**What you need to do:**
Every line of the listing that contains the word "lift" is to be copied out.

**Material provided:**
[Start of section]
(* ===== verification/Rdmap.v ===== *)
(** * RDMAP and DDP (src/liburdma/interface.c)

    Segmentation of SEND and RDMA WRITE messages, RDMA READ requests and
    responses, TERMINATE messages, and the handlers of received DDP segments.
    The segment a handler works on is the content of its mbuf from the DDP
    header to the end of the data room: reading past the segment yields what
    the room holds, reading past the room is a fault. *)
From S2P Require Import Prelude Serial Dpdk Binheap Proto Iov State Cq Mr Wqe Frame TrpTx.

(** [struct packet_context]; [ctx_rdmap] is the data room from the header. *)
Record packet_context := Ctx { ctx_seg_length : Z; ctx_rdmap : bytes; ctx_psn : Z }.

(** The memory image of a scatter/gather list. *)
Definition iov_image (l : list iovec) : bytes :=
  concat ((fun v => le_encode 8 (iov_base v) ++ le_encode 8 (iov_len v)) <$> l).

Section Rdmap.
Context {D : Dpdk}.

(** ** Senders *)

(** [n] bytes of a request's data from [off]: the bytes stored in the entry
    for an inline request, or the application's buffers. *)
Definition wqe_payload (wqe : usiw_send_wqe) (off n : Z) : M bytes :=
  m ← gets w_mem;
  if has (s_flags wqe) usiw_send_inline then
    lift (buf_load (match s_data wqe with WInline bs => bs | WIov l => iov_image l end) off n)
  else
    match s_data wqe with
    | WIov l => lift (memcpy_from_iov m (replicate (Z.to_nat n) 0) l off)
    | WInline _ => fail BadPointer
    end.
[End of section]
[Start of section]
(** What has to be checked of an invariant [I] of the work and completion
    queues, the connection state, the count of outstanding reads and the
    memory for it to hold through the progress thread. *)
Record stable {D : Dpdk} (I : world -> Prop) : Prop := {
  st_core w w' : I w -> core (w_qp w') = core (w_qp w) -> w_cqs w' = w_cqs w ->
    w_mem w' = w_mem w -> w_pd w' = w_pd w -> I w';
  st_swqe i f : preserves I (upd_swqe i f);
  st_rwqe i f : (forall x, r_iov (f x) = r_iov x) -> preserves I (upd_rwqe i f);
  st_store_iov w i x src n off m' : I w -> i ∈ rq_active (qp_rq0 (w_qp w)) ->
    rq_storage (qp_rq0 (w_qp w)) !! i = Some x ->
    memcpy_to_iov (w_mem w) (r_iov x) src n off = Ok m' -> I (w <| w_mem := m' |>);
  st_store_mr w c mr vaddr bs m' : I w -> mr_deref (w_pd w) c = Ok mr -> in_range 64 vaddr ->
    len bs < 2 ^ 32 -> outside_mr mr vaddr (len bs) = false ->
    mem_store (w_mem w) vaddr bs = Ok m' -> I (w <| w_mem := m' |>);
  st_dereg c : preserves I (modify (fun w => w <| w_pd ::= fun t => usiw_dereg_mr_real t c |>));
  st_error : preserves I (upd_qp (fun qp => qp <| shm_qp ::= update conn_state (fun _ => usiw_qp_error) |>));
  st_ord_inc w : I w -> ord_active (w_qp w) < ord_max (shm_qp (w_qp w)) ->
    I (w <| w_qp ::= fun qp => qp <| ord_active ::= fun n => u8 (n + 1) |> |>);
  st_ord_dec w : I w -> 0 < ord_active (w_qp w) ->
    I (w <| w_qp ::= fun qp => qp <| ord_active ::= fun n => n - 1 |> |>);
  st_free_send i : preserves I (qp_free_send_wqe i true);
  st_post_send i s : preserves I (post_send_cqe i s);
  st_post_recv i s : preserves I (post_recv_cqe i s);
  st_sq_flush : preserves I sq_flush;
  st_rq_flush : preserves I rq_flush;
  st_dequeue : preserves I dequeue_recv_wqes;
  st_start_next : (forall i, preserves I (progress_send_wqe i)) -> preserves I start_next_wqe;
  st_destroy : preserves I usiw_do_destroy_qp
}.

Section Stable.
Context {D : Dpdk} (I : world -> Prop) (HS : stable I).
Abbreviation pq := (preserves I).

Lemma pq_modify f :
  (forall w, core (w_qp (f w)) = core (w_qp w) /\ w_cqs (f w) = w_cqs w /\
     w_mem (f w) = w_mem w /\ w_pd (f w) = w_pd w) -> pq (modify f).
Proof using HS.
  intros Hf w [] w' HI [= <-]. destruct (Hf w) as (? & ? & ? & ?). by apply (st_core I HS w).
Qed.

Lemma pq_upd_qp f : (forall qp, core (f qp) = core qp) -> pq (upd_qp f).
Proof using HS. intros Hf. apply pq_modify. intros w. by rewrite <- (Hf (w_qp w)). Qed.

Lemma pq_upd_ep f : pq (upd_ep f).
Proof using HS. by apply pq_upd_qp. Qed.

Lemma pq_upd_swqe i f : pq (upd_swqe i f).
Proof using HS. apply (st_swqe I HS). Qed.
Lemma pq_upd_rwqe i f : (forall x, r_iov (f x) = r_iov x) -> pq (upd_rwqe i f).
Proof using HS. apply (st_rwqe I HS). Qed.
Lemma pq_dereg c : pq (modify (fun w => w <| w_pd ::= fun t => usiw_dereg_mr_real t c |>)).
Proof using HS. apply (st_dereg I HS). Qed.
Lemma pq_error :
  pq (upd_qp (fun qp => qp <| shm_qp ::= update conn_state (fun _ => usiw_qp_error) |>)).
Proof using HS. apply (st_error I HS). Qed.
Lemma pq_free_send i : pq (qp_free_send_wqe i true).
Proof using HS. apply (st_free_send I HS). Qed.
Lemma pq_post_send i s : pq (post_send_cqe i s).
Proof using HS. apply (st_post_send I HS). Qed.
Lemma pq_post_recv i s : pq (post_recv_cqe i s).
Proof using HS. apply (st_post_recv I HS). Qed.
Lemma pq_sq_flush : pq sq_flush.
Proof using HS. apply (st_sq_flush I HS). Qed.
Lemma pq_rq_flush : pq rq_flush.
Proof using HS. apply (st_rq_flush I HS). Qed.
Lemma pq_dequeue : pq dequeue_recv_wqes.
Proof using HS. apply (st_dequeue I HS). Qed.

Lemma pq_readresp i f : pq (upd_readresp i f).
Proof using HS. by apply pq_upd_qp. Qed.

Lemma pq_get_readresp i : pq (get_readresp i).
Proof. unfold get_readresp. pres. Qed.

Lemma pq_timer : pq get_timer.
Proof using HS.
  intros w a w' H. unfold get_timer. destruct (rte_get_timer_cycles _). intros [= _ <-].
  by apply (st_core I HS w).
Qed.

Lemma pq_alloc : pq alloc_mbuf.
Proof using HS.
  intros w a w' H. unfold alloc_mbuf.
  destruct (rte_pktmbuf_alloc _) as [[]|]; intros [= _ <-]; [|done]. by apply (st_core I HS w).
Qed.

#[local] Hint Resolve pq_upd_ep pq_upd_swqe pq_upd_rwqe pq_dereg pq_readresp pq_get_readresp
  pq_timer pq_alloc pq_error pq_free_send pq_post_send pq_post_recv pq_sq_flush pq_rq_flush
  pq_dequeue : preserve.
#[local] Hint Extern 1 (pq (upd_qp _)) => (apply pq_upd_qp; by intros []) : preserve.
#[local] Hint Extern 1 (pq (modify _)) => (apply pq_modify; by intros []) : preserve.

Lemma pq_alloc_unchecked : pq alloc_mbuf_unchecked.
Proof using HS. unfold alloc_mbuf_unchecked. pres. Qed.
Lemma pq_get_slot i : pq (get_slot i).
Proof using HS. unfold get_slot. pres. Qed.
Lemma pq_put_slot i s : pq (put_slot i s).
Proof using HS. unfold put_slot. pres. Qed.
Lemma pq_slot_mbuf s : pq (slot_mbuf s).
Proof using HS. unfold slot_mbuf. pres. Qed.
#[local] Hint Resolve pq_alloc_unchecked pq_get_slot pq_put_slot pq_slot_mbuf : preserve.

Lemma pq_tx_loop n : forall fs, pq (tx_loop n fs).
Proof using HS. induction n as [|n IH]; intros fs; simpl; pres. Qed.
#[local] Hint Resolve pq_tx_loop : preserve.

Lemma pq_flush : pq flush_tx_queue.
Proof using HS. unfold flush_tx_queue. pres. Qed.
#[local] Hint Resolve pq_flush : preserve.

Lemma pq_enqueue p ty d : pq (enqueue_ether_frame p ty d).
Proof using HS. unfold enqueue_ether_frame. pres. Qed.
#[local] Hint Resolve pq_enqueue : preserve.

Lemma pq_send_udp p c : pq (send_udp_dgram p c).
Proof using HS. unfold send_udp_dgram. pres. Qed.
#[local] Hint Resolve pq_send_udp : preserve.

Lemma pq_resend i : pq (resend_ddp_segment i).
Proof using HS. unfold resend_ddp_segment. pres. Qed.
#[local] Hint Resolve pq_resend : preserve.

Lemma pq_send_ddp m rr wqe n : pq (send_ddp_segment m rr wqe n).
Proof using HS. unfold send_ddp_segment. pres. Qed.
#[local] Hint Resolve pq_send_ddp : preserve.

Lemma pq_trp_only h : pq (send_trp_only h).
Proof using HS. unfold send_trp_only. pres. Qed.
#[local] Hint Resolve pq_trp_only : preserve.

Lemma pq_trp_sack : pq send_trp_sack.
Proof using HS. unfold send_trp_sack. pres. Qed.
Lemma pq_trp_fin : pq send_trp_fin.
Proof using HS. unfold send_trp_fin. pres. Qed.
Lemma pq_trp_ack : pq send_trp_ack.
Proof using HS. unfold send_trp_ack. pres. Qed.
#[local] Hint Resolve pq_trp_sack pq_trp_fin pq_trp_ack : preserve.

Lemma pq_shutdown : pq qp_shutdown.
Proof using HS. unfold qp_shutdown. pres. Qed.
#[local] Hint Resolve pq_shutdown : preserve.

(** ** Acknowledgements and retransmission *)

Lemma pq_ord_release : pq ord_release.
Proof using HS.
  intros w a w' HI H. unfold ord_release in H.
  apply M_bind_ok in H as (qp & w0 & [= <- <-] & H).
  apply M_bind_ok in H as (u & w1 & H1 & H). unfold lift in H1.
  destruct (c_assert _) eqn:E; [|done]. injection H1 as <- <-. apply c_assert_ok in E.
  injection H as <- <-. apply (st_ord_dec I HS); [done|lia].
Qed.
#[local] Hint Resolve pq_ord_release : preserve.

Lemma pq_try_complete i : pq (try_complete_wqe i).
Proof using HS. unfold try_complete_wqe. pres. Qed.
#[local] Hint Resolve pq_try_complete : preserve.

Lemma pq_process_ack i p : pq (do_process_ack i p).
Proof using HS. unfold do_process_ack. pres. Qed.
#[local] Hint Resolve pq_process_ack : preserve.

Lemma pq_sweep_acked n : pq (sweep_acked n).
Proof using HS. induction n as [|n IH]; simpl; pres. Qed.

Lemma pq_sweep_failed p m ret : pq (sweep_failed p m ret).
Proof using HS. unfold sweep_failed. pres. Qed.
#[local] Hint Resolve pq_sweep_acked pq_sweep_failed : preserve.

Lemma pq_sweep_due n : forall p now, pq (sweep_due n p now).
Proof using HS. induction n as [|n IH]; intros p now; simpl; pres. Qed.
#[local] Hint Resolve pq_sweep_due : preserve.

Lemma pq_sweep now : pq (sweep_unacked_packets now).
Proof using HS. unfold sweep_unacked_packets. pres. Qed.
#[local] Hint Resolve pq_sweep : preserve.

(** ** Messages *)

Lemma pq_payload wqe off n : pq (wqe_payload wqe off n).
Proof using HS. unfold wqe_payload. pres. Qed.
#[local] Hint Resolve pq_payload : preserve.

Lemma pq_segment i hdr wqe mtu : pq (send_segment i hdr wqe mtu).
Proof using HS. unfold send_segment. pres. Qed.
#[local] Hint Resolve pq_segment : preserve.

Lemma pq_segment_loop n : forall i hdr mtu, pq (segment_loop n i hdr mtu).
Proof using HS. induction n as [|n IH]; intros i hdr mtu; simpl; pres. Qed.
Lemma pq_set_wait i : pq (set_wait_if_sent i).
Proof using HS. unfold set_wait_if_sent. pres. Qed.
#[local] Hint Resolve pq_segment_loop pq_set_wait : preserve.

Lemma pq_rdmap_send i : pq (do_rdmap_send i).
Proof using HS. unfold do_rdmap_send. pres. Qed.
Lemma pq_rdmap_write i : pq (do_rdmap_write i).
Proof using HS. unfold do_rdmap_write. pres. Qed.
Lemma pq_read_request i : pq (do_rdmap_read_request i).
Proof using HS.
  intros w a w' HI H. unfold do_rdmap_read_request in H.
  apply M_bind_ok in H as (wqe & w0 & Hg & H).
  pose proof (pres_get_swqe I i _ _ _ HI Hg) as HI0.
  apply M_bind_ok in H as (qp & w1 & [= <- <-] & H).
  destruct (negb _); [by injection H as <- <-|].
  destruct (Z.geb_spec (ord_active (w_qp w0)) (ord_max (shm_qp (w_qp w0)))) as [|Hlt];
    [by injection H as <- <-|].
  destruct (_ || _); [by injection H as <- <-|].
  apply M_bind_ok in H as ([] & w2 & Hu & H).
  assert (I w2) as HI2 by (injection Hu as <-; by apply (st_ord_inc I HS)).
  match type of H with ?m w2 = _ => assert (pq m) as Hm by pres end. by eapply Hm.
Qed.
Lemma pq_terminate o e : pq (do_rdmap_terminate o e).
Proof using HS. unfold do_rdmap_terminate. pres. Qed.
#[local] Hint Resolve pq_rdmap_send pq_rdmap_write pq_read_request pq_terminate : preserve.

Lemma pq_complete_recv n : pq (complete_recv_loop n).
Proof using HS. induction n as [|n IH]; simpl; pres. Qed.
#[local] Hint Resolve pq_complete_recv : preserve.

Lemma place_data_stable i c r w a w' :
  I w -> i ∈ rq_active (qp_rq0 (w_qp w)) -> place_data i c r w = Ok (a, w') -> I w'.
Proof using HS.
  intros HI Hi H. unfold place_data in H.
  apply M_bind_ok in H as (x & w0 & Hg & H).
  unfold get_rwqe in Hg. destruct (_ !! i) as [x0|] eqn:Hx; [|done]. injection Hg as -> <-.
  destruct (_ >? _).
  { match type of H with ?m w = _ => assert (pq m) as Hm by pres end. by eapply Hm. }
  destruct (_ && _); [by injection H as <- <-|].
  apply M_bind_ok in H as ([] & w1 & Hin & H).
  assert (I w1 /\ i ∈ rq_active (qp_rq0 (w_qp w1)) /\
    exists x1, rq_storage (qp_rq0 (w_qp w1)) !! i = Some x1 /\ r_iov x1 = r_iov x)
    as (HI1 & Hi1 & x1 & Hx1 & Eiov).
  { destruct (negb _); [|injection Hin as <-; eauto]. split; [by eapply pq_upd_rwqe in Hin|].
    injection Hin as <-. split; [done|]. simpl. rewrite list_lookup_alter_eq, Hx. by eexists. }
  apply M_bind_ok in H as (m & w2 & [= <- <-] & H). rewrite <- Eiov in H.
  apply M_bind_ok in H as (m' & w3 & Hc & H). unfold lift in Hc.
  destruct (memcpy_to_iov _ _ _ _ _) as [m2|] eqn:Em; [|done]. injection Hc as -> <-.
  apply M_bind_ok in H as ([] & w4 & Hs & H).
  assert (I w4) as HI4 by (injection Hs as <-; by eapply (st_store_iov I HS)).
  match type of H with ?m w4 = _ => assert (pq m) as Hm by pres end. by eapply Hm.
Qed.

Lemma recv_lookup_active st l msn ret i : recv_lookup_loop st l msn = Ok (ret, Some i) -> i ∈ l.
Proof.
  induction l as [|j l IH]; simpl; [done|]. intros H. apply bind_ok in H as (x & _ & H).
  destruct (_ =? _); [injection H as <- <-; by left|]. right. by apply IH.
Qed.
[End of section]
**Output:**
    lift (buf_load (match s_data wqe with WInline bs => bs | WIov l => iov_image l end) off n)
    | WIov l => lift (memcpy_from_iov m (replicate (Z.to_nat n) 0) l off)
  apply M_bind_ok in H as (u & w1 & H1 & H). unfold lift in H1.
  apply M_bind_ok in H as (m' & w3 & Hc & H). unfold lift in Hc.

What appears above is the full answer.